## Aprendizaje de reglas de asociación

Objetivo:
    
    derivar reglas de la forma {A} -> {B}
    

In [2]:
import numpy as np
from itertools import combinations, groupby
from collections import Counter

In [8]:
# Ejemplo 
compras = np.array([[1,'manzanas'],[1,'mandarinas'], [1,'huevos'], [1,'leche'], [2,'leche'], [2,'huevos']], dtype=object)
compras


array([[1, 'manzanas'],
       [1, 'mandarinas'],
       [1, 'huevos'],
       [1, 'leche'],
       [2, 'leche'],
       [2, 'huevos']], dtype=object)

Lo primero que necesitamos es contar el numero de veces que aparece cada item y luego cada par de items, y luego...:

'manzanas'  aparece 1 vez (aparece solo en una de las dos compras), luego su soporte es 1/2, o bien 50%

In [4]:
c=Counter(compras[:,1])
print(c)

soportes={}
for key in c:    
    soportes[key]=c[key]/2
print('soportes:',soportes)

Counter({'huevos': 2, 'leche': 2, 'manzanas': 1, 'mandarinas': 1})
soportes: {'manzanas': 0.5, 'mandarinas': 0.5, 'huevos': 1.0, 'leche': 1.0}


compra 1:  **manzanas, mandarinas, huevos, leche**   -->  item pairs: {'manzanas', 'mandarinas'}, {'manzanas', 'huevos'}, {'manzanas', 'leche'}, {'mandarinas', 'huevos'}, {'mandarinas', 'leche'}, {huevos,leche}

compra 2:  **huevos,leche**          -->  item pairs: {huevos,leche}


In [5]:
# Generator that yields item pairs, one at a time
#Requiere que la base esté ordenada por compra
def get_item_pairs(entrada):
    
    # For each order, generate a list of items in that order
    for order_id, order_object in groupby(entrada, lambda x: x[0]):
        item_list = [item[1] for item in order_object]      
    
        # For each item list, generate item pairs, one at a time
        for item_pair in combinations(item_list, 2):
            yield item_pair

In [6]:
c3=Counter(get_item_pairs(compras))
print (c3)
print(c3[('huevos', 'leche')])
print(c3[('manzanas', 'huevos')])

Counter({('manzanas', 'mandarinas'): 1, ('manzanas', 'huevos'): 1, ('manzanas', 'leche'): 1, ('mandarinas', 'huevos'): 1, ('mandarinas', 'leche'): 1, ('huevos', 'leche'): 1, ('leche', 'huevos'): 1})
1
1


¿Qué paso?

**Atención! para evitar errores al usar "get_item_pairs" se debe ordena la base: primero por compra y luego por item (puede ser alfabéticamente) :**

compra 1:  **manzanas, mandarinas, huevos, leche**   -->  item pairs: ('mandarinas','manzanas'), ('huevos', 'manzanas'), ('leche', 'manzanas'), ('huevos','mandarinas'), ('leche','mandarinas'), (huevos,leche)

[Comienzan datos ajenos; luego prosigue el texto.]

(* ===== verification/Scenario.v ===== *)
(** * Scenario: the spec's session, upload then question, end to end

    The spec's main use (sections 1 and 4): a user opens the page,
    uploads a PDF, and asks a question about it.  With Streamlit this is
    two reruns of the whole script: the first with the upload and an
    empty question box processes the document (lines 73-82) and shows
    the question box (line 85); the second, with the same upload and the
    typed question, finds the file name in the session (line 74 false)
    and runs the chain (lines 86-91).  This file composes the layers of
    the development along that path: the credential check ([Config]),
    the decorated pipeline ([Cache], [Pipeline], [Chunker]), the session
    updates and the question handler ([App]) and the search over the
    shared client ([VectorStore]). *)

From S2P Require Import Prelude Chunker VectorStore Runtime Config Pipeline Cache App Orchestrator.

Local Open Scope py_scope.

(** The last elements of the page when the chat model answered [r]:
    line 91 writes the answer; an exception of the model ends the run
    and the runner shows it. *)
Definition answer_elements (r : string + string) : list Element :=
  match r with
  | inl msg => [ElException (GenerationError msg)]
  | inr a => [ElWrite a]
  end.

Section Scenario.
Context `{!Services}.

(** The chunks line 41 stores for an upload staged under [path]. *)
Definition upload_chunks (path : string) (pages : list string) : list Document :=
  split_documents (loaded_pages path pages).

(** Line 74 is true when the session holds no chain, or holds one (or
    [None]) for another name. *)
Lemma needs_processing_true uf w W :
  (ss_qa_chain (w_session w) = None \/
   exists x n, ss_qa_chain (w_session w) = Some x /\ ss_file_name (w_session w) = Some n /\
     n <> uf_name uf) ->
  w_session W = w_session w -> needs_processing (uf_name uf) W = (inr true, W).
Proof.
  intros Hses HW. unfold needs_processing. world_simp. rewrite HW.
  destruct Hses as [->|(x & n & -> & -> & Hne)]; world_simp; [done|].
  apply String.eqb_neq in Hne. by rewrite Hne.
Qed.

(** A rerun with an upload line 74 must process (no chain in the
    session, or a chain or [None] for another name) and an empty question
    box: the document is processed, the session holds its chain and its
    name, and the default collection gains its chunks. *)
Lemma rerun_first_upload uf w pages vecs :
  py_opt_str_truthy (loaded_env w !! GOOGLE_API_KEY) = true ->
  (ss_qa_chain (w_session w) = None \/
   exists x n, ss_qa_chain (w_session w) = Some x /\ ss_file_name (w_session w) = Some n /\
     n <> uf_name uf) ->
  w_cache w !! cache_key uf = None ->
  w_fs w !! tmp_name (w_tmp_seq w) = None ->
  length (uf_bytes uf) <= w_fs_free w ->
  svc_parse_pdf (uf_bytes uf) = inr pages ->
  upload_chunks (tmp_name (w_tmp_seq w)) pages <> [] ->
  embed_documents embedding_model (map page_content (upload_chunks (tmp_name (w_tmp_seq w)) pages))
    = inr vecs ->
  let w1 := rerun (mkInputs (Some uf) "") w in
  w_ui w1 = header_elements ++
    [ElSpinner ("Processing " ++ uf_name uf ++ "... This may take a moment.");
     ElSuccess "Document processed! You can now ask questions.";
     ElTextInput "Ask a question about your document:"] /\
  w_session w1 = mkSession (Some (Some (build_qa_chain default_collection_name))) (Some (uf_name uf)) /\
  w_chroma w1 = collection_add default_collection_name
                  (zip_with mkEntry (upload_chunks (tmp_name (w_tmp_seq w)) pages) vecs)
                  (get_or_create_collection default_collection_name (w_chroma w)) /\
  w_env w1 = loaded_env w /\ w_dotenv w1 = w_dotenv w.
Proof.
  intros Hkey Hses Hmiss Hfree Hroom Hparse Hne Hemb w1. subst w1. unfold rerun.
  rewrite app_script_key_present by exact Hkey.
  unfold app_body. cbn [est_bind]. rewrite page_header_run. cbn [in_file in_question].
  unfold process_document. world_simp.
  rewrite (needs_processing_true uf w _ Hses) by (world_simp; done). world_simp.
  unfold process_upload. world_simp.
  match goal with |- context [cached_get_qa_chain_from_pdf uf ?W] => set (w2 := W) end.
  rewrite (cached_get_qa_chain_miss uf w2 _ _ Hmiss
             (get_qa_chain_from_pdf_ok uf (set_ui [] w2) pages vecs Hfree Hroom Hparse Hne Hemb)).
  unfold store_result, handle_question. subst w2. world_simp.
  unfold printed. world_simp. split; [by rewrite <- !app_assoc|done].
Qed.

(** A rerun with a question about the file whose chain the session
    holds: nothing is processed, and the page ends with the question box,
    the spinner and what the chat model made of the [k] chunks nearest to
    the question. *)
Lemma rerun_question uf q w c qv :
  py_opt_str_truthy (loaded_env w !! GOOGLE_API_KEY) = true ->
  ss_qa_chain (w_session w) = Some (Some c) ->
  ss_file_name (w_session w) = Some (uf_name uf) ->
  py_str_truthy q = true ->
  svc_embed (qa_embed_model c) RetrievalQuery q = inr qv ->
  w_ui (rerun (mkInputs (Some uf) q) w) =
    header_elements ++
    [ElTextInput "Ask a question about your document:"; ElSpinner "Searching for the answer..."] ++
    answer_elements
      (svc_generate (qa_llm c)
         (stuff_prompt (map entry_doc (similarity_search qv (qa_k c)
                                         (collection_entries (qa_collection c) (w_chroma w)))) q)).
Proof.
  intros Hkey Hc Hn Hq Hemb. unfold rerun. rewrite app_script_key_present by exact Hkey.
  unfold app_body. cbn [est_bind]. rewrite page_header_run. cbn [in_file in_question].
  world_simp. rewrite (process_document_same_name uf _ (Some c)) by (world_simp; done).
  unfold handle_question, qa_chain_run. world_simp. rewrite Hc. world_simp.
  rewrite Hq. world_simp. rewrite Hemb. world_simp.
  destruct (svc_generate _ _); world_simp; by rewrite <- !app_assoc.
Qed.

(** The default collection of a fresh process after one batch of
    entries is that batch. *)
Lemma fresh_collection_add es :
  collection_entries default_collection_name
    (collection_add default_collection_name es (get_or_create_collection default_collection_name ∅)) = es.
Proof.
  rewrite collection_entries_add, collection_entries_get_or_create.
  unfold collection_entries. by rewrite lookup_empty.
Qed.

(** The two pages of an upload then a question in a fresh process. *)
Lemma fresh_upload_pages env dotenv fs free uf q pages vecs qv :
  py_opt_str_truthy (loaded_env (initial_world env dotenv fs free) !! GOOGLE_API_KEY) = true ->
  fs !! tmp_name 0 = None ->
  length (uf_bytes uf) <= free ->
  svc_parse_pdf (uf_bytes uf) = inr pages ->
  upload_chunks (tmp_name 0) pages <> [] ->
  embed_documents embedding_model (map page_content (upload_chunks (tmp_name 0) pages)) = inr vecs ->
  py_str_truthy q = true ->
  svc_embed embedding_model RetrievalQuery q = inr qv ->
  let w1 := rerun (mkInputs (Some uf) "") (initial_world env dotenv fs free) in
  let w2 := rerun (mkInputs (Some uf) q) w1 in
  w_ui w1 = header_elements ++
    [ElSpinner ("Processing " ++ uf_name uf ++ "... This may take a moment.");
     ElSuccess "Document processed! You can now ask questions.";
     ElTextInput "Ask a question about your document:"] /\
  w_ui w2 = header_elements ++
    [ElTextInput "Ask a question about your document:"; ElSpinner "Searching for the answer..."] ++
    answer_elements
      (svc_generate gemini
         (stuff_prompt (map entry_doc (similarity_search qv retriever_k
                                         (zip_with mkEntry (upload_chunks (tmp_name 0) pages) vecs))) q)).
Proof.
  intros Hkey Hfree Hroom Hparse Hne Hemb Hq Hqv w1 w2.
  destruct (rerun_first_upload uf (initial_world env dotenv fs free) pages vecs)
    as (Hui1 & Hs1 & Hc1 & He1 & Hd1); try done; try (by left).
  split; [exact Hui1|]. subst w2 w1.
  rewrite (rerun_question uf q _ (build_qa_chain default_collection_name) qv); [|..|done|exact Hqv].
  - rewrite Hc1. cbn [qa_llm qa_k qa_collection build_qa_chain w_chroma initial_world].
    by rewrite fresh_collection_add.
  - unfold loaded_env. rewrite He1, Hd1. exact (loaded_env_idem _ Hkey).
  - by rewrite Hs1.
  - by rewrite Hs1.
Qed.

Lemma embed_documents_length m ts vs : embed_documents m ts = inr vs -> length vs = length ts.
Proof.
  revert vs. induction ts as [|t ts IH]; intros vs; cbn [embed_documents]; [by intros [= <-]|].
  destruct (svc_embed m RetrievalDocument t); [done|]. destruct (embed_documents m ts) as [|vs'] eqn:E; [done|].
  intros [= <-]. cbn. by rewrite (IH vs').
Qed.

Lemma map_entry_doc_zip docs vecs :
  length docs <= length vecs -> map entry_doc (zip_with mkEntry docs vecs) = docs.
Proof.
  revert vecs. induction docs as [|d docs IH]; intros [|v vecs] Hl; cbn in *; [done|done|lia|].
  f_equal. apply IH. lia.
Qed.

(** C31. End to end (spec sections 1 and 4): in a fresh process whose
    key is set, a user uploads a PDF whose text the parser extracts and
    the embedding API embeds, with an empty question box, then types a
    question [q] about the same file.  The first page shows the spinner,
    the success message and the question box; the second page shows the
    question box, the spinner, and the chat model's answer to a prompt
    made of [q] and of the [k = 4] chunks of that document nearest to
    [q], and of nothing else; an error of the model shows instead as the
    exception. *)
Theorem upload_then_question env dotenv fs free uf q pages vecs qv :
  py_opt_str_truthy (loaded_env (initial_world env dotenv fs free) !! GOOGLE_API_KEY) = true ->
  fs !! tmp_name 0 = None ->
  length (uf_bytes uf) <= free ->
  svc_parse_pdf (uf_bytes uf) = inr pages ->
  upload_chunks (tmp_name 0) pages <> [] ->
  embed_documents embedding_model (map page_content (upload_chunks (tmp_name 0) pages)) = inr vecs ->
  py_str_truthy q = true ->
  svc_embed embedding_model RetrievalQuery q = inr qv ->
  let w1 := rerun (mkInputs (Some uf) "") (initial_world env dotenv fs free) in
  let w2 := rerun (mkInputs (Some uf) q) w1 in
  w_ui w1 = header_elements ++
    [ElSpinner ("Processing " ++ uf_name uf ++ "... This may take a moment.");
     ElSuccess "Document processed! You can now ask questions.";
     ElTextInput "Ask a question about your document:"] /\
  w_ui w2 = header_elements ++
    [ElTextInput "Ask a question about your document:"; ElSpinner "Searching for the answer..."] ++
    answer_elements
      (svc_generate gemini
         (stuff_prompt (map entry_doc (similarity_search qv retriever_k
                                         (zip_with mkEntry (upload_chunks (tmp_name 0) pages) vecs))) q)).
Proof. apply fresh_upload_pages. Qed.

compra 2:  **huevos, leche**          -->  item pairs: (huevos,leche)

In [12]:
# Sample data
compras = np.array([[1,'manzanas'],[1,'mandarinas'], [1,'huevos'], [1,'leche'], [2,'huevos'], [2,'leche']], dtype=object)

c3=Counter(get_item_pairs(compras))
print (c3)
print(c3[('huevos', 'leche')])
print(c3[('manzanas', 'huevos')])

Counter({('huevos', 'leche'): 2, ('manzanas', 'mandarinas'): 1, ('manzanas', 'huevos'): 1, ('manzanas', 'leche'): 1, ('mandarinas', 'huevos'): 1, ('mandarinas', 'leche'): 1})
2
1


In [11]:
transactions=[]#requiere que la base esté ordenada por compra
for compra_id, compra_object in groupby(compras, lambda x: x[0]):
    transactions.append([item[1] for item in compra_object])
print(transactions)

[['manzanas', 'mandarinas', 'huevos', 'leche'], ['leche', 'huevos']]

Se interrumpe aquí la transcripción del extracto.